**Problem:**
Copy, from the data below, every line that has "else" in it.

**Entries supplied:**

(* ===== verification/Metadata.v ===== *)
(** [lib/metadata/index.js]: the token ring with its primary replicas and
    ranges, the look-up of replicas, and the cache of prepared statements.

    The tokenizer is not part of the repository: reading, writing and hashing
    tokens are parameters, like [minToken] and [split] in Token. *)
From stdpp Require Import gmap.
From S2P Require Import Prelude.
From S2P Require Import JsNum.
From S2P Require Import JsStr.
From S2P Require Import Buffer.
From S2P Require Import Utils.
From S2P Require Import Host.
From S2P Require Import Replicas.
From S2P Require Import Token.

Class TokenizerText (T : Type) := {
  Tokenizer_parse : jsstr -> T;
  Tokenizer_stringify : T -> jsstr;
  Tokenizer_hash : list Z -> T }.

(** [ks_replicas] is the memo of [_getKeyspaceReplicas]. *)
Record Keyspace := mkKeyspace {
  ks_strategy : jsstr;
  ks_strategyOptions : obj jsstr;
  ks_replicas : option replica_map }.

Section metadata.
Context {T : Type} `{TokenOps T} `{Tokenizer T} `{TokenizerText T}.

(** [tokenRanges] is a Set of new objects: it keeps them in order. *)
Record Metadata := mkMetadata {
  md_tokenizer : bool;
  md_ring : option (list T);
  md_primaryReplicas : obj Host;
  md_tokenRanges : list (TokenRange T);
  md_ringTokensAsStrings : list jsstr;
  md_datacenters : obj dc_info;
  md_keyspaces : obj Keyspace }.

(** A new instance, without a tokenizer; the control connection sets one. *)
Definition Metadata_new : Metadata := mkMetadata false None [] [] [] [] [].

(** *** [buildTokens] *)

(** The inner loop over the tokens of a host. *)
Definition add_token (h : Host) (st : list T * obj Host) (tokenString : jsstr) : result (list T * obj Host) :=
  let '(allSorted, primaryReplicas) := st in
  let token := Tokenizer_parse tokenString in
  allSorted ← insertSorted allSorted token Token_compare;
  Ok (allSorted, obj_set primaryReplicas (Tokenizer_stringify token) h).

Fixpoint add_tokens (h : Host) (tokens : list jsstr) (st : list T * obj Host) : result (list T * obj Host) :=
  match tokens with
  | [] => Ok st
  | t :: tokens' => st ← add_token h st t; add_tokens h tokens' st
  end.

Definition add_datacenter (h : Host) (datacenters : obj dc_info) : obj dc_info :=
  let key := prop_key (host_datacenter h) in
  let dc := default (mkDc 0 HashSet_new) (obj_get datacenters key) in
  obj_set datacenters key
    (mkDc (hostLength dc + 1) (HashSet_add (racks dc) (prop_key (host_rack h))).2).

Fixpoint add_hosts (hosts : list Host) (st : list T * obj Host) (datacenters : obj dc_info)
    : result ((list T * obj Host) * obj dc_info) :=
  match hosts with
  | [] => Ok (st, datacenters)
  | h :: hosts' =>
      match host_tokens h with
      | None => add_hosts hosts' st datacenters
      | Some tokens =>
          st ← add_tokens h tokens st;
          add_hosts hosts' st (add_datacenter h datacenters)
      end
  end.

Definition ring_ranges (ring : list T) : list (TokenRange T) :=
  match ring with
  | [_] => [mkRange minToken minToken]
  | _ => omap (fun i =>
           match ring !! i, ring !! Nat.modulo (S i) (length ring) with
           | Some s, Some e => Some (mkRange s e)
           | _, _ => None
           end) (seq 0 (length ring))
  end.

(** [hosts.values()]; without a tokenizer only an error is logged. *)
Definition buildTokens (m : Metadata) (hosts : list Host) : result Metadata :=
  if negb (md_tokenizer m) then Ok m
  else
    r ← add_hosts hosts ([], []) [];
    let '((allSorted, primaryReplicas), datacenters) := r in
    Ok (mkMetadata true (Some allSorted) primaryReplicas (ring_ranges allSorted)
          (map Tokenizer_stringify allSorted) datacenters (md_keyspaces m)).

(** *** Replicas *)

(** The argument of [getReplicas]. *)
Inductive routing_arg :=
  | ArgBuffer (b : list Z)
  | ArgToken (t : T)
  | ArgRange (r : TokenRange T).

Definition routing_token (a : routing_arg) : T :=
  match a with
  | ArgBuffer b => Tokenizer_hash b
  | ArgToken t => t
  | ArgRange r => range_end r
  end.

(** The memo is filled the first time. *)
Definition _getKeyspaceReplicas (m : Metadata) (name : jsstr) (keyspace : Keyspace)
    : result (replica_map * Metadata) :=
  match ks_replicas keyspace with
  | Some r => Ok (r, m)
  | None =>
      r ← tokenToReplica (ks_strategy keyspace) (ks_strategyOptions keyspace)
            (md_ringTokensAsStrings m) (md_primaryReplicas m) (md_datacenters m);
      let keyspace := mkKeyspace (ks_strategy keyspace) (ks_strategyOptions keyspace) (Some r) in
      Ok (r, mkMetadata (md_tokenizer m) (md_ring m) (md_primaryReplicas m) (md_tokenRanges m)
               (md_ringTokensAsStrings m) (md_datacenters m) (obj_set (md_keyspaces m) name keyspace))
  end.

(** The position of the token that owns [token]: the first one that is not
    smaller, or the first one of the ring.  ([i % 0] is NaN, which is no
    position.) *)
Definition ring_index (ring : list T) (token : T) : result Z :=
  i ← binarySearch ring token Token_compare;
  let i := if i <? 0 then .~ i else i in
  Ok (if Z.of_nat (length ring) <=? i then Z.rem i (Z.of_nat (length ring)) else i).

(** The replicas, or null ([None]); an element [None] is undefined. *)
Definition getReplicas (m : Metadata) (keyspaceName : option jsstr) (token : routing_arg)
    : result (option (list (option Host)) * Metadata) :=
  match md_ring m with
  | None => Ok (None, m)
  | Some ring =>
      let token := routing_token token in
      let keyspace := match keyspaceName with
                      | Some (c :: cs) => Some (c :: cs, obj_get (md_keyspaces m) (c :: cs))
                      | _ => None
                      end in
      match keyspace with
      | Some (_, None) => Ok (None, m)
      | _ =>
          i ← ring_index ring token;
          let closestToken := md_ringTokensAsStrings m !! Z.to_nat i in
          let at_token {V} (o : obj V) : option V := match closestToken with Some k => obj_get o k | None => None end in
          match keyspace with
          | Some (name, Some ks) =>
              r ← _getKeyspaceReplicas m name ks;
              let '(replicas, m) := r in
              Ok (at_token replicas, m)
          | _ => Ok (Some [at_token (md_primaryReplicas m)], m)
          end
      end
  end.

(** The ranges of the ring held by [host]; [None] is null.  Without a keyspace
    name the keyspace is undefined and reading its replicas throws. *)
Definition getTokenRangesForHost (m : Metadata) (keyspaceName : option jsstr) (host : Host)
    : result (option (list (TokenRange T)) * Metadata) :=
  match md_ring m with
  | None => Ok (None, m)
  | Some ring =>
      let keyspace := match keyspaceName with
                      | Some (c :: cs) => Some (c :: cs, obj_get (md_keyspaces m) (c :: cs))
                      | _ => None
                      end in
      match keyspace with
      | Some (_, None) => Ok (None, m)
      | _ =>
          if (length ring =? 1)%nat then Ok (Some (md_tokenRanges m), m)
          else
            match keyspace with
            | Some (name, Some ks) =>
                r ← _getKeyspaceReplicas m name ks;
                let '(replicas, m) := r in
                ranges ← traverse (fun range =>
                  match obj_get replicas (Tokenizer_stringify (range_end range)) with
                  | None => Throw TypeError
                  | Some hosts => Ok (if bool_decide (Some host ∈ hosts) then [range] else [])
                  end) (md_tokenRanges m);
                Ok (Some (concat ranges), m)
            | _ => Throw TypeError
            end
      end
  end.

Definition getTokenRanges (m : Metadata) : list (TokenRange T) := md_tokenRanges m.

(** The components of [newToken]: buffers to concatenate, a string, or one
    buffer. *)
Inductive token_components := Buffers (bs : list (list Z)) | TokenText (s : jsstr) | OneBuffer (b : list Z).

Definition newToken (m : Metadata) (components : token_components) : result T :=
  if negb (md_tokenizer m) then Throw PlainError
  else Ok (match components with
           | Buffers bs => Tokenizer_hash (concat bs)
           | TokenText s => Tokenizer_parse s
           | OneBuffer b => Tokenizer_hash b
           end).

Definition newTokenRange (m : Metadata) (start end_ : T) : result (TokenRange T) :=
  if negb (md_tokenizer m) then Throw PlainError else Ok (mkRange start end_).
End metadata.
Arguments Metadata T : clear implicits.
Arguments routing_arg T : clear implicits.

(** ** Prepared statements *)

(** What is stored of a prepared query; [info_id] tells which object it is. *)
Record prepared_info := mkInfo {
  info_id : Z;
  info_query : jsstr;
  info_keyspace : option jsstr;
  info_queryId : option jsstr }.

#[export] Instance prepared_info_eq_dec : EqDecision prepared_info.
Proof. solve_decision. Defined.

(** The infos are shared objects: the two maps hold their identifiers and
    [pq_heap] their contents.  The keys of [pq_mapById] are query identifiers
    in hexadecimal; [pq_mapByKey] is in insertion order. *)
Record PreparedQueries := mkPrepared {
  pq_length : Z;
  pq_maxPrepared : Z;
  pq_mapByKey : obj Z;
  pq_mapById : obj Z;
  pq_heap : list prepared_info }.

Definition PreparedQueries_new (maxPrepared : Z) : PreparedQueries := mkPrepared 0 maxPrepared [] [] [].

Definition _getKey (keyspace : option jsstr) (query : jsstr) : jsstr := default [] keyspace ++ query.

Definition info_of (heap : list prepared_info) (id : Z) : option prepared_info :=
  find (fun i => info_id i =? id) heap.

Fixpoint obj_delete {V} (o : obj V) (k : jsstr) : obj V :=
  match o with
  | [] => []
  | (k', v) :: o' => if decide (k = k') then o' else (k', v) :: obj_delete o' k
  end.

(** The first entries that have a query identifier, at most [n]. *)
Definition queryId_of (heap : list prepared_info) (id : Z) : option jsstr :=
  match info_of heap id with Some i => info_queryId i | None => None end.

Definition removable (q : PreparedQueries) : list (jsstr * jsstr) :=
  omap (fun kv => option_map (fun qid => (kv.1, qid)) (queryId_of (pq_heap q) kv.2)) (pq_mapByKey q).

Definition _validateOverflow (q : PreparedQueries) : PreparedQueries :=
  if pq_length q <? pq_maxPrepared q then q
  else
    let toRemoveLength := pq_length q - pq_maxPrepared q + 1 in
    let toRemove := take (Z.to_nat toRemoveLength) (removable q) in
    foldl (fun q kq => mkPrepared (pq_length q - 1) (pq_maxPrepared q)
                         (obj_delete (pq_mapByKey q) kq.1) (obj_delete (pq_mapById q) kq.2) (pq_heap q))
      q toRemove.

(** [fresh] is the identity of the object [getOrAdd] creates. *)
Definition getOrAdd (q : PreparedQueries) (keyspace : option jsstr) (query : jsstr) (fresh : Z)
    : Z * PreparedQueries :=
  let key := _getKey keyspace query in
  match obj_get (pq_mapByKey q) key with
  | Some id => (id, q)
  | None =>
      let q := _validateOverflow q in
      (fresh, mkPrepared (pq_length q + 1) (pq_maxPrepared q) (obj_set (pq_mapByKey q) key fresh)
                (pq_mapById q) (mkInfo fresh query keyspace None :: pq_heap q))
  end.

(** The server's answer: the caller stores the query identifier in the info
    and then calls [setById]. *)
Definition set_queryId (heap : list prepared_info) (id : Z) (queryId : jsstr) : list prepared_info :=
  map (fun i => if info_id i =? id then mkInfo id (info_query i) (info_keyspace i) (Some queryId) else i) heap.

Definition setById (q : PreparedQueries) (id : Z) (queryId : jsstr) : PreparedQueries :=
  mkPrepared (pq_length q) (pq_maxPrepared q) (pq_mapByKey q) (obj_set (pq_mapById q) queryId id)
    (set_queryId (pq_heap q) id queryId).

Definition getById (q : PreparedQueries) (queryId : jsstr) : option Z := obj_get (pq_mapById q) queryId.

Definition clearPrepared (q : PreparedQueries) : PreparedQueries :=
  mkPrepared 0 (pq_maxPrepared q) [] [] (pq_heap q).

Definition getAllPrepared (q : PreparedQueries) : list Z :=
  List.filter (fun id => match queryId_of (pq_heap q) id with Some _ => true | None => false end)
    (map snd (pq_mapByKey q)).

**Solved exercise:**
  else
  let i := if i <? 0 then .~ i else i in
  Ok (if Z.of_nat (length ring) <=? i then Z.rem i (Z.of_nat (length ring)) else i).
          else
                  | Some hosts => Ok (if bool_decide (Some host ∈ hosts) then [range] else [])
  else Ok (match components with
  if negb (md_tokenizer m) then Throw PlainError else Ok (mkRange start end_).
  | (k', v) :: o' => if decide (k = k') then o' else (k', v) :: obj_delete o' k
  else
  map (fun i => if info_id i =? id then mkInfo id (info_query i) (info_keyspace i) (Some queryId) else i) heap.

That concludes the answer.